Reprint every entry, character for character.

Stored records
::::::::::
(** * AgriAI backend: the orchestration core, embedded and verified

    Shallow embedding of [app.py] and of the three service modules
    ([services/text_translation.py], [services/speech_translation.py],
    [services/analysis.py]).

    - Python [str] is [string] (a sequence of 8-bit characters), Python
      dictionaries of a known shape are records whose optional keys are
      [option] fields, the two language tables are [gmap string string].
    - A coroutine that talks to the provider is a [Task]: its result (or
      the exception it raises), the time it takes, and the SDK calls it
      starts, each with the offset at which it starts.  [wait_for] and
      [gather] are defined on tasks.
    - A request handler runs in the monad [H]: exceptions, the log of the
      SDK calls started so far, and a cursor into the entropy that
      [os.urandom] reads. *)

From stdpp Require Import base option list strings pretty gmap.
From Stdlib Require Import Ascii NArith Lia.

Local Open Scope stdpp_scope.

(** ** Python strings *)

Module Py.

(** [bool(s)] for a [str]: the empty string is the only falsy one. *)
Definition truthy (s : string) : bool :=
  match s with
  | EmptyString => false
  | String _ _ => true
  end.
::::::::::
• [Exercise solution]:
(** * AgriAI backend: the orchestration core, embedded and verified

    Shallow embedding of [app.py] and of the three service modules
    ([services/text_translation.py], [services/speech_translation.py],
    [services/analysis.py]).

    - Python [str] is [string] (a sequence of 8-bit characters), Python
      dictionaries of a known shape are records whose optional keys are
      [option] fields, the two language tables are [gmap string string].
    - A coroutine that talks to the provider is a [Task]: its result (or
      the exception it raises), the time it takes, and the SDK calls it
      starts, each with the offset at which it starts.  [wait_for] and
      [gather] are defined on tasks.
    - A request handler runs in the monad [H]: exceptions, the log of the
      SDK calls started so far, and a cursor into the entropy that
      [os.urandom] reads. *)

From stdpp Require Import base option list strings pretty gmap.
From Stdlib Require Import Ascii NArith Lia.

Local Open Scope stdpp_scope.

(** ** Python strings *)

Module Py.

(** [bool(s)] for a [str]: the empty string is the only falsy one. *)
Definition truthy (s : string) : bool :=
  match s with
  | EmptyString => false
  | String _ _ => true
  end.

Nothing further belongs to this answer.